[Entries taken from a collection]
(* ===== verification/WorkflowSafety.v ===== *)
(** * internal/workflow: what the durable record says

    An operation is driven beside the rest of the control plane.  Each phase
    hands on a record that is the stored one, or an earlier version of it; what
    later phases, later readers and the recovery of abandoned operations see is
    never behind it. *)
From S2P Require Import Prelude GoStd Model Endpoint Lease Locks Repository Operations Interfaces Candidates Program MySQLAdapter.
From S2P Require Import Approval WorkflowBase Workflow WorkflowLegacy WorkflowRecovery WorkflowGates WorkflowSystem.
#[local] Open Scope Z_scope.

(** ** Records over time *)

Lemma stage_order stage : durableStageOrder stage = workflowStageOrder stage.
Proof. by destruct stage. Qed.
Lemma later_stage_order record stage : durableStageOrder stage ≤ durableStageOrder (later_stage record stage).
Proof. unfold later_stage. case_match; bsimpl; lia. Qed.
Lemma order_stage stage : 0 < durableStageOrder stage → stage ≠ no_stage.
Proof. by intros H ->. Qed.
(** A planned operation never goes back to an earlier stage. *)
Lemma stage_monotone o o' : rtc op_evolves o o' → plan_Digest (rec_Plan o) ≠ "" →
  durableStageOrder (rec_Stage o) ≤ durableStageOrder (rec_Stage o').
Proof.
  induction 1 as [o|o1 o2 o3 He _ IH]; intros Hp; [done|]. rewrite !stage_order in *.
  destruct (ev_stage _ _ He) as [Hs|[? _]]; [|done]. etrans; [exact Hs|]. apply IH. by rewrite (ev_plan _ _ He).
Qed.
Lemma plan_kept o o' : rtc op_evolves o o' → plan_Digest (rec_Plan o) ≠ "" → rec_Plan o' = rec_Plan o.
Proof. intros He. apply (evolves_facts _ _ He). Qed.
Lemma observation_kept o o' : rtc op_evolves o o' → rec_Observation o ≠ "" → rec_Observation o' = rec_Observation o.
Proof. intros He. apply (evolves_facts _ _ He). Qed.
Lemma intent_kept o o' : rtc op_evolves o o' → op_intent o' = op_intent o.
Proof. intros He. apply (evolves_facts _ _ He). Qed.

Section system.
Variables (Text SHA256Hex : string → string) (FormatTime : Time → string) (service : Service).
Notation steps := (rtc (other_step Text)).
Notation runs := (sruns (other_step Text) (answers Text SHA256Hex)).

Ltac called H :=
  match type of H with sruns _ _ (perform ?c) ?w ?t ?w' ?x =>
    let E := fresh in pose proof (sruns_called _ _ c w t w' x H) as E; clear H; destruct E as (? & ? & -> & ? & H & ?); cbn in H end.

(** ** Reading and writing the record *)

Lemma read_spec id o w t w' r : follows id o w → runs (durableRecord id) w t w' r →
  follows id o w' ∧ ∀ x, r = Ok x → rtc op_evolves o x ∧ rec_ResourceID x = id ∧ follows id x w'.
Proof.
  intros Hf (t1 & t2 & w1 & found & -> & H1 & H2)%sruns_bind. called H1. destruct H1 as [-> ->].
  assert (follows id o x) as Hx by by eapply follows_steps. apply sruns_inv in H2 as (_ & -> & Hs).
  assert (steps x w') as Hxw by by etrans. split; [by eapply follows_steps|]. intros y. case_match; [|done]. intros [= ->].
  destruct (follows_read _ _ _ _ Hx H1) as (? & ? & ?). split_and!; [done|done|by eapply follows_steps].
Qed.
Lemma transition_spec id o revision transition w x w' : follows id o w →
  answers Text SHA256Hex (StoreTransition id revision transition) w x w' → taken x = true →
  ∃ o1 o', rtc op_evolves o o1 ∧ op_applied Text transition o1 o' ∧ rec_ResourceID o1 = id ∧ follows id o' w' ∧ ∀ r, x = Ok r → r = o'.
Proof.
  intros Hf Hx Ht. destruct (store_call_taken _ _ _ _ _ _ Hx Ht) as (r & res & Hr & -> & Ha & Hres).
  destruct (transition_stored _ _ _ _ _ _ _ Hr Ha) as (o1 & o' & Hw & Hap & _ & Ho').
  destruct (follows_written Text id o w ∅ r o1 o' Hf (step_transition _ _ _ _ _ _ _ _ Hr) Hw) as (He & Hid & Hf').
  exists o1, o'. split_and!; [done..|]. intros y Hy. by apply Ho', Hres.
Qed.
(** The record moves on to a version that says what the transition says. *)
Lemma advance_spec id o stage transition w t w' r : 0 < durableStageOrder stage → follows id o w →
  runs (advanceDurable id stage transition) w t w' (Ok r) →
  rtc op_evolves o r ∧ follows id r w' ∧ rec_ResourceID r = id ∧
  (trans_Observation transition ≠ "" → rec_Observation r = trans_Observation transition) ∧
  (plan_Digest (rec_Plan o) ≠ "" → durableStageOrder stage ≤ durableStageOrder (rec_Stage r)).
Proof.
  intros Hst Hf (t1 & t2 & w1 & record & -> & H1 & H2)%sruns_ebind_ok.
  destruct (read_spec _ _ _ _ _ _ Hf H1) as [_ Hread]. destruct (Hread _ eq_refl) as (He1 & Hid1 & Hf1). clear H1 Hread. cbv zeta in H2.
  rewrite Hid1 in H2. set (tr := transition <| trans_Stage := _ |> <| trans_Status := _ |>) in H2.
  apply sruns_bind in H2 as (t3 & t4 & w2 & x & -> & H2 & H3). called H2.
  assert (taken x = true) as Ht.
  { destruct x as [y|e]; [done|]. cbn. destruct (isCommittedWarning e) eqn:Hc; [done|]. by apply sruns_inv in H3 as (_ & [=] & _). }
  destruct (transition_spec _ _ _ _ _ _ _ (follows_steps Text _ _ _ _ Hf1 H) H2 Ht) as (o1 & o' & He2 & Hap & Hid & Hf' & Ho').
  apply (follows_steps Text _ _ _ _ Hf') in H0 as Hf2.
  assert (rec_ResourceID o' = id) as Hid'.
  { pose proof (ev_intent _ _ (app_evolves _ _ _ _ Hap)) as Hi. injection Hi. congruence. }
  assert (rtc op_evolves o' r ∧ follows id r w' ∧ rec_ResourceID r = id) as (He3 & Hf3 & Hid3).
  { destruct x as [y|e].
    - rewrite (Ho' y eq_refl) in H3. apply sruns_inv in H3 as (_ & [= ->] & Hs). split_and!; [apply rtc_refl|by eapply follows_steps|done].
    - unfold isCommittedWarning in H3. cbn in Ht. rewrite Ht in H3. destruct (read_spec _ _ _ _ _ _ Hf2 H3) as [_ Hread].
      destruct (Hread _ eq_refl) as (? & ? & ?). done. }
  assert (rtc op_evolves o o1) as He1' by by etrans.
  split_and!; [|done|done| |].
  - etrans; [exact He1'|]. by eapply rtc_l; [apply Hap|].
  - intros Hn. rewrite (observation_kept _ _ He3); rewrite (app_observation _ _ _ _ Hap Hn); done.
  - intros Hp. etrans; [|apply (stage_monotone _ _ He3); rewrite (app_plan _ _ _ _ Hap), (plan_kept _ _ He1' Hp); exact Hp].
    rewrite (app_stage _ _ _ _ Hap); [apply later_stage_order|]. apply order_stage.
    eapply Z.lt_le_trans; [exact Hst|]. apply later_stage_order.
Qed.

PROBLEM STATEMENT:
Check each line above for "Import" and return the ones that have it.

SOLUTION:
From S2P Require Import Prelude GoStd Model Endpoint Lease Locks Repository Operations Interfaces Candidates Program MySQLAdapter.
From S2P Require Import Approval WorkflowBase Workflow WorkflowLegacy WorkflowRecovery WorkflowGates WorkflowSystem.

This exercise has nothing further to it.